[发明专利]一种单分子标签TCR免疫组库高通量测序文库的构建方法

说明书

本发明属于生物技术领域，具体涉及一种单分子标签TCR免疫组库高通量测序文库的构建方法。利用SMART技术和特异性引物，能够特异性捕获并无偏好扩增人源RNA中低丰度TCR‑α和TCR‑β转录本的整个V(D)J可变区域，也可单独捕获扩增TCR‑α或TCR‑β，或同时捕获扩增TCR‑α和TCR‑β。本发明能够最大程度消除扩增或测序过程中产生的碱基错误，还原原始样本中分子数目以及表达丰度，方法简便易行，建立的文库适用于多个测序平台。

技术领域

本发明属于生物技术领域，具体涉及一种单分子标签TCR免疫组库高通量测序文库的构建方法。

背景技术

第二代测序技术(NGS)已经越来越多地应用于人类T细胞受体(TCR，T cellreceptor)免疫组库的研究。不过，在利用传统方法生成TCR NGS测序文库时，或者只包含TCR可变区的一部分，或者需要用到复杂的多重PCR，会偏好性地扩增某个区域。因此如何完整并且无偏好地捕获并扩增TCR转录本中完整的V(D)J可变区，对免疫组库的研究具有重大意义。

Takara旗下Clontech的HumanTCR a/b Profiling试剂盒利用SMART技术和类似5’RACE的策略，可以捕获和无偏好扩增TCR-α和TCR-β转录本中完整的V(D)J可变区。大致步骤如下：1、获得总RNA或纯化的T细胞；2、利用TCR dT Primer和v4Oligonucleotide进行First-strand cDNA合成；3、PCR1扩增TCR-α和TCR-β整个可变区和绝大部分恒定区cDNA序列；4、PCR2利用半巢式引物扩增整个可变区和部分恒定区并加接头；5、纯化分选然而。该技术利用dT Primer进行RT，只能与具有Poly A尾的RNA进行RT，对低丰度的转录本有局限性，同时没有单分子标签纠错措施，故该方法有待优化。

发明内容

针对现有技术存在的问题，本发明提供一种单分子标签TCR免疫组库高通量测序文库的构建方法，在已有TCR免疫组库建库方法的基础上，利用单分子标签技术，目的是最大程度消除扩增或测序过程中产生的碱基错误，从而还原原始样本中分子数目以及表达丰度；同时本发明使用特异性引物扩增RNA样本中TCR-α和TCR-β基因全长，能够全面分析这两个基因的重排和表达信息。

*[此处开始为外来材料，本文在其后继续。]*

(** The line ending at the beginning of a text, with what follows it. *)
Definition ending_at (text : string) : option (string * string) :=
  match text with
  | EmptyString => None
  | String c rest =>
      if is_linebreak c then
        if Ascii.eqb c CR then
          match rest with
          | String d rest' =>
              if Ascii.eqb d LF
              then Some (String c (String d EmptyString), rest')
              else Some (String c EmptyString, rest)
          | EmptyString => Some (String c EmptyString, rest)
          end
        else Some (String c EmptyString, rest)
      else if Ascii.eqb c "194" then
        match rest with
        | String d rest' =>
            if Ascii.eqb d "133"
            then Some (String c (String d EmptyString), rest')
            else None
        | EmptyString => None
        end
      else if Ascii.eqb c "226" then
        match rest with
        | String d (String e rest') =>
            if Ascii.eqb d "128" && (Ascii.eqb e "168" || Ascii.eqb e "169")
            then Some (String c (String d (String e EmptyString)), rest')
            else None
        | _ => None
        end
      else None
  end.

(** ** Indentation in words *)

(** What it is for a text to be indented by two columns, said without
    the functions above: the text is cut into its lines, each a body
    that holds no line boundary followed by a line boundary, which only
    the last line may lack; a line of whitespace characters stays as it
    is, and every other line gets two spaces in front. *)
Definition has_line_boundary (s : string) : Prop :=
  exists a e b, In e line_boundaries /\ s = (a ++ e ++ b)%string.

Definition starts_with_LF (s : string) : bool :=
  match s with
  | String c _ => Ascii.eqb c LF
  | EmptyString => false
  end.

Inductive Lines : string -> list string -> Prop :=
| Lines_nil : Lines EmptyString []
| Lines_last (body : string) :
    body <> EmptyString -> ~ has_line_boundary body ->
    Lines body [body]
| Lines_cons (body ending rest : string) (ls : list string) :
    ~ has_line_boundary body ->
    In ending line_boundaries ->
    (ending = utf8 [13] -> starts_with_LF rest = false) ->
    Lines rest ls ->
    Lines (body ++ ending ++ rest)%string ((body ++ ending)%string :: ls).

(** [Blank s]: [s] is made of one or more whitespace characters. *)
Inductive Blank : string -> Prop :=
| Blank_one (w : string) : In w whitespace -> Blank w
| Blank_more (w s : string) :
    In w whitespace -> Blank s -> Blank (w ++ s)%string.

Inductive TwoColumns : string -> string -> Prop :=
| TwoColumns_blank (line : string) :
    Blank line -> TwoColumns line line
| TwoColumns_other (line : string) :
    ~ Blank line -> TwoColumns line ("  " ++ line)%string.

(** A byte of a character below U+0080 that is no line boundary. *)
Definition plain (c : ascii) : bool :=
  (nat_of_ascii c <? 128) && negb (is_linebreak c).

Fixpoint all_plain (s : string) : bool :=
  match s with
  | EmptyString => true
  | String c s => plain c && all_plain s
  end.

(** ** The document model *)

(** Modelled from the spec: the document model (the node classes of
    lira's parsers) is not part of this module.  A node has a tag, named
    options (a section's title, a code block's language; an absent
    option is [None]), an ordered sequence of children and a leaf-text
    accessor. *)
Record Options : Set := mkOptions {
  title : option string;
  language : option string
}.

#[warnings="-register-all"] Inductive Node : Set :=
| mkNode (tagname : string) (options : Options) (children : list Node)
         (text : string).

Definition tagname (n : Node) : string :=
  match n with mkNode t _ _ _ => t end.

Definition options (n : Node) : Options :=
  match n with mkNode _ o _ _ => o end.

Definition children (n : Node) : list Node :=
  match n with mkNode _ _ c _ => c end.

Definition text (n : Node) : string :=
  match n with mkNode _ _ _ t => t end.

(** ** ContentArea: the renderer *)

(** The class attribute [style]; a missing key raises [KeyError]. *)
Definition style (tag : string) : result string :=
  if (tag =? "Section")%string then Ok "class:title"
  else if (tag =? "Text")%string then Ok "class:text"
  else if (tag =? "Strong")%string then Ok "class:strong"
  else if (tag =? "Emphasis")%string then Ok "class:emphasis"
  else Raise KeyError.

Definition _get_separator : list AnyFormattedText :=
  [FormattedText (to_formatted_text (Some (nl ++ nl)%string) "")].

Section Renderer.

Variable env : Env.

Definition _parse_code_block (node : Node) : list AnyFormattedText :=
  let code := indent (text node) "  " in
  let lexer := get_lexer env (language (options node)) in
  let formatted_text :=
    match lexer with
    | Some lexer => PygmentsTokens (pygments_lex env code lexer)
    | None => FormattedText (to_formatted_text (Some code) "class:text")
    end in
  [formatted_text].

(** The loop over [node.children] in [_get_content]; [recurse] is the
    method itself, and [content] the list built so far. *)
Fixpoint for_children (recurse : Node -> result (list AnyFormattedText))
    (node : Node) (cs : list Node) (content : list AnyFormattedText)
  : result (list AnyFormattedText) :=
  match cs with
  | [] => Ok content
  | child :: cs =>
      let tag := tagname child in
      content <-
        (if (tag =? "Section")%string then
           sub <- recurse node ;;
           Ok (content ++ sub)
         else if (tag =? "Paragraph")%string then
           let content := content ++ _get_separator in
           sub <- recurse child ;;
           Ok (content ++ sub)
         else if (tag =? "CodeBlock")%string then
           let content := content ++ _get_separator in
           Ok (content ++ _parse_code_block child)
         else if (tag =? "TestBlock")%string then
           Ok (content ++
               [FormattedText
                  (to_formatted_text (Some (nl ++ nl ++ " [TestBlock]")%string) "")])
         else if (tag =? "Text")%string || (tag =? "Strong")%string
                 || (tag =? "Emphasis")%string then
           st <- style tag ;;
           Ok (content ++ [FormattedText (to_formatted_text (Some (text child)) st)])
         else Ok content) ;;
      for_children recurse node cs content
  end.

(** [_get_content]; [limit] is the number of nested calls of the method
    that the interpreter still allows: at 0 the call raises
    [RecursionError]. *)
Fixpoint _get_content (limit : nat) (node : Node)
  : result (list AnyFormattedText) :=
  match limit with
  | 0 => Raise RecursionError
  | S limit =>
      let tag := tagname node in
      content <-
        (if (tag =? "Section")%string then
           st <- style tag ;;
           Ok [FormattedText (to_formatted_text (title (options node)) st)]
         else Ok []) ;;
      for_children (_get_content limit) node (children node) content
  end.

(** What prompt_toolkit makes of one collected item. *)
Definition fragments_of (item : AnyFormattedText) : StyleAndTextTuples :=
  match item with
  | FormattedText fragments => fragments
  | PygmentsTokens token_list =>
      map (fun '(token, text) =>
             (("class:" ++ pygments_token_to_classname env token)%string, text))
          token_list
  end.

Definition merge_formatted_text (items : list AnyFormattedText)
  : StyleAndTextTuples :=
  flat_map fragments_of items.

(** [render_section], on the state of [tui.content]. *)
Definition render_section (limit : nat) (section : Node) (content : State)
  : result State :=
  items <- _get_content limit section ;;
  let parsed_section := merge_formatted_text items in
  Ok (reset env (Some (FormattedTextArea parsed_section true true)) content).

End Renderer.

(** The traversal as the specification words it: on a child that is a
    Section the method is applied to that child. *)
Section RendererSpec.

Variable env : Env.

Fixpoint for_children_spec (recurse : Node -> result (list AnyFormattedText))
    (cs : list Node) (content : list AnyFormattedText)
  : result (list AnyFormattedText) :=
  match cs with
  | [] => Ok content
  | child :: cs =>
      let tag := tagname child in
      content <-
        (if (tag =? "Section")%string then
           sub <- recurse child ;;
           Ok (content ++ sub)
         else if (tag =? "Paragraph")%string then
           let content := content ++ _get_separator in
           sub <- recurse child ;;
           Ok (content ++ sub)
         else if (tag =? "CodeBlock")%string then
           let content := content ++ _get_separator in
           Ok (content ++ _parse_code_block env child)
         else if (tag =? "TestBlock")%string then
           Ok (content ++
               [FormattedText
                  (to_formatted_text (Some (nl ++ nl ++ " [TestBlock]")%string) "")])
         else if (tag =? "Text")%string || (tag =? "Strong")%string
                 || (tag =? "Emphasis")%string then
           st <- style tag ;;
           Ok (content ++ [FormattedText (to_formatted_text (Some (text child)) st)])
         else Ok content) ;;
      for_children_spec recurse cs content
  end.

Fixpoint _get_content_spec (limit : nat) (node : Node)
  : result (list AnyFormattedText) :=
  match limit with
  | 0 => Raise RecursionError
  | S limit =>
      let tag := tagname node in
      content <-
        (if (tag =? "Section")%string then
           st <- style tag ;;
           Ok [FormattedText (to_formatted_text (title (options node)) st)]
         else Ok []) ;;
      for_children_spec (_get_content_spec limit) (children node) content
  end.

End RendererSpec.

(** ** StatusBar *)

Section Status.

Variable env : Env.

Definition invalidate (s : State) : State := call Invalidate s.

Definition update_status (status : string) (s : State) : State :=
  let s := set_history (history s ++ [status]) s in
  let s := reset env (Some (_get_status_area status)) s in
  invalidate s.

(** A coroutine is a sequence of synchronous steps on the status bar,
    separated by [await asyncio.sleep(delay)]. *)
Inductive Coroutine : Type :=
| Return
| AwaitSleep (delay : Q) (k : Coroutine)
| Exec (f : State -> State) (k : Coroutine).

(** The body [_main] of [notify]. *)
Definition _main (text : string) (delay : Q) : Coroutine :=
  AwaitSleep (1 # 10)
    (Exec (update_status text)
       (AwaitSleep delay
          (Exec (update_status "")
             Return))).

本发明的单分子标签TCR免疫组库高通量测序文库的构建方法，按照以下步骤进行：

(1)提取样本总RNA；

(2)以总RNA为原料合成First-strand cDNA，同时进行模板转换；

(3)在步骤(2)后加入PCR1反应体系，进行半巢式扩增，特异性扩增目标区域；

(4)在步骤(3)后进行产物纯化；

(5)在步骤(4)后加入PCR2反应体系，进行接头连接反应和扩增；

(6)在步骤(5)扩增产物后加入磁珠进行产物分选纯化，纯化后的产物即为TCR免疫组库文库。

其中，所述的样本是人源血液、组织或细胞。

所述的合成First-strand cDNA是利用TCRαand/orβ特异性RT引物进行合成。

所述的模板转换是利用带单分子标签的TS-3G引物进行模板转换，其中单分子标签是1-20个的兼并碱基，兼并碱基是原始碱基或修饰碱基，所述的修饰包括硫代、甲基化、LNA和次黄嘌呤。

所述的合成和模板转换反应条件是25-50℃，反应时间是30-90min。